Last week The Journal published a letter received by a physician in Milwaukee from a firm of lawyers representing the Farbwerke-Hoechst Company. In this communication the physician was threatened with suit if he published further unfavorable reports regarding that firm’s preparation. Quoting from the attorney’s letter:
“Mr. Metz directs us to inform you that the publication of this article and the statements therein were seriously damaging to the Farbwerke-Hoechst Company, and directs us to say further to you that he and the corporation will hold you personally responsible for any repetition, oral or written, of the same or of similar statements to the same effect.”
We were under the impression that the time had passed when a proprietary medicine manufacturer would presume to threaten a physician for making an honest report of his results with any therapeutic agent. Such condition did exist once, before the Council on Pharmacy and Chemistry undertook its work. Now comes Mr. Metz to revive this relic of an historic but infamous period in the history of American proprietary medicine manufacturing. Even Mr. Vanderbilt regretted that he ever said “The public be d——.” One of the elementary principles in the practice of medicine is that the individual physician shall let others know his results, whether good or bad, in any line of treatment. It is by such interchange of knowledge and experience that progress in medicine is possible. Yet Mr. Metz would interfere with the diffusion of such knowledge and experience when it applies to proprietary medicines. His legal threat against Dr. Sargent is “terrorism” applied to the medical profession.—(Editorial from The Journal A. M. A., June 8, 1918.)
Rabbit-Foot Therapy
Few but ignorant darkies have any great faith in the therapeutic efficacy of the left hind foot of a rabbit caught in the churchyard in the dark of the moon. In the light of modern therapeutics one is tempted to believe, however, that had some one person or firm an exclusive proprietary right to this particular brand of rabbits’ feet, there would be many intelligent people—and not all of them laymen—ready to swear by rabbits’ foot therapy. In medical journals (whose advertising pages set forth the virtues of the pedal extremities of Lepus sylvaticus) many solemnly scientific articles would probably appear relating the success that the writers had had with this form of therapy in the treatment of some distressing stubborn conditions that had failed to respond to all previous efforts. Is it ubiquity that has saved the homely cotton-tail from being a therapeutic hero?—(Editorial from The Journal A. M. A., Sept. 29, 1917.)

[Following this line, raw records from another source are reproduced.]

(* ===== verification/BeFsList.v ===== *)
(** * BeFsList: listing the objects of a table (fs_list_objs_* of chunkd/be-fs.c)

    [readdir] gives the entries of a directory in no particular order:
    [Readdir] is any function that enumerates the names below a path. *)

From S2P Require Import Prelude Fs BeFs.
#[local] Open Scope Z_scope.

(** The names directly below [path]. *)
Definition entry_of (path p : bytes) : option bytes :=
  if bool_decide (take (length path) p = path) then
    match drop (length path) p with
    | x :: name => if (x =? SL) && bool_decide (SL ∉ name) && negb (bool_decide (name = [])) then Some name else None
    | [] => None
    end
  else None.

Definition children (path : bytes) (s : fsys) : gset bytes :=
  list_to_set (omap (entry_of path) ((map_to_list (f_names s)).*1 ++ elements (f_dirs s))).

Class Readdir : Type := {
  dir_list : bytes -> fsys -> list bytes;
  dir_list_ok path s : dir_list path s ≡ₚ elements (children path s) }.

(** [opendir]: what [readdir] will return. *)
Definition sys_opendir {RD : Readdir} (path : bytes) : F (res (list bytes)) :=
  e ← f_fault;
  s ← f_get;
  mret (match e with
        | Some e => Err e
        | None => if bool_decide (path ∈ f_dirs s) then Ok (dir_list path s) else Err ENOENT
        end).

(** [struct fs_obj_lister]: what is left of the table's directory, and of the
    subdirectory being read. *)
Record fs_obj_lister : Type := mkLister { t_root : list bytes; t_table_path : bytes; t_sub : option (bytes * list bytes) }.

Section list.
Context {SH : Sha} {RD : Readdir}.
Variable vol_path : bytes.

Definition fs_list_objs_open (table_id : Z) : F (res fs_obj_lister) :=
  ok ← f_malloc_ok;
  if negb ok then mret (Err ENOMEM) else
  d ← sys_opendir (table_path vol_path table_id);
  mret (match d with
        | Err e => Err e
        | Ok root => Ok (mkLister root (table_path vol_path table_id) None)
        end).

Definition dotted (name : bytes) : bool := bool_decide (head name = Some 46).

(** The next entry of an open subdirectory. *)
Fixpoint scan_sub (d : list bytes) : option (bytes * list bytes) :=
  match d with
  | [] => None
  | name :: d => if dotted name then scan_sub d else Some (name, d)
  end.

Definition next_in (t : fs_obj_lister) (sub name : bytes) (d : list bytes) : F (option (option bytes) * fs_obj_lister) :=
  let t := mkLister (t_root t) (t_table_path t) (Some (sub, d)) in
  ok ← f_malloc_ok;
  mret (if ok : bool then (Some (Some (sub ++ [SL] ++ name)), t) else (None, t)).

(** The loop over the table's directory. *)
Fixpoint scan_root (root : list bytes) (table_path : bytes) : F (option (option bytes) * fs_obj_lister) :=
  match root with
  | [] => mret (Some None, mkLister [] table_path None)
  | name :: root =>
      if dotted name || negb (length name =? PREFIX_LEN)%nat then scan_root root table_path else
      ok ← f_malloc_ok;
      if negb ok then mret (None, mkLister root table_path None) else
      let sub := table_path ++ [SL] ++ name in
      d ← sys_opendir sub;
      match d with
      | Err _ => scan_root root table_path
      | Ok d =>
          match scan_sub d with
          | None => scan_root root table_path
          | Some (name, d) => next_in (mkLister root table_path None) sub name d
          end
      end
  end.

(** [None]: error; [Some None]: the end. *)
Definition fs_list_objs_next (t : fs_obj_lister) : F (option (option bytes) * fs_obj_lister) :=
  match t_sub t with
  | None => scan_root (t_root t) (t_table_path t)
  | Some (sub, d) =>
      match scan_sub d with
      | Some (name, d) => next_in t sub name d
      | None => scan_root (t_root t) (t_table_path t)
      end
  end.

(** [struct volume_entry] *)
Record volume_entry : Type := mkVe { ve_size : Z; ve_mtime : Z; ve_key : bytes; ve_hash : bytes; ve_owner : bytes }.

(** One round per name of the volume; [None] when the fuel is not enough. *)
Fixpoint list_objs_loop (fuel : nat) (user : bytes) (t : fs_obj_lister) (acc : list volume_entry) : F (list volume_entry) :=
  match fuel with
  | O => f_ub
  | S fuel =>
      r ← fs_list_objs_next t;
      match r with
      | (Some (Some fn), t) =>
          h ← fs_obj_hdr_read fn;
          match h with
          | None => mret acc
          | Some i =>
              if negb (bool_decide (user = oi_owner i)) then list_objs_loop fuel user t acc else
              ok ← f_malloc_ok;
              if negb ok then mret acc else
              list_objs_loop fuel user t (acc ++ [mkVe (oi_size i) (oi_mtime i) (oi_key i) (hexstr (oi_hash i)) (oi_owner i)])
          end
      | _ => mret acc
      end
  end.

Definition fs_list_objs (table_id : Z) (user : bytes) : F (list volume_entry) :=
  t ← fs_list_objs_open table_id;
  match t with
  | Err _ => mret []
  | Ok t => s ← f_get; list_objs_loop (S (size (f_names s) + size (f_dirs s))) user t []
  end.

End list.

Secret Remedies and the Principles of Ethics
Many hundreds, possibly thousands, of inquiries are received each year by The Journal from physicians asking for information on, or an opinion of certain proprietary remedies. In many instances the preparations in question are essentially secret in composition, although advertised to the profession under a fair-seeming exterior of apparent frankness. There are on the market today—and used by members of the American Medical Association—dozens, yes scores, of widely advertised proprietaries that are, to all intents and purposes, secret. The physicians who prescribe them do not know and cannot know what they are giving their patients. On this point Section 6 of Chapter II of the Principles of Medical Ethics of the American Medical Association says:
“... it is ... unethical to prescribe or dispense secret medicines or other secret remedial agents, or manufacture or promote their use in any way.”
The inherent and basic reasonableness of the various requirements of the Principles of Medical Ethics needs no exposition or defense. A large number of proprietary remedies which at present degrade medicine would be wiped out of existence or, at any rate, go over to the “patent medicine” class, where they belong, if physicians would live up to Section 6, Chapter II, of the Principles.—(Editorial from The Journal A. M. A., Sept. 27, 1919.)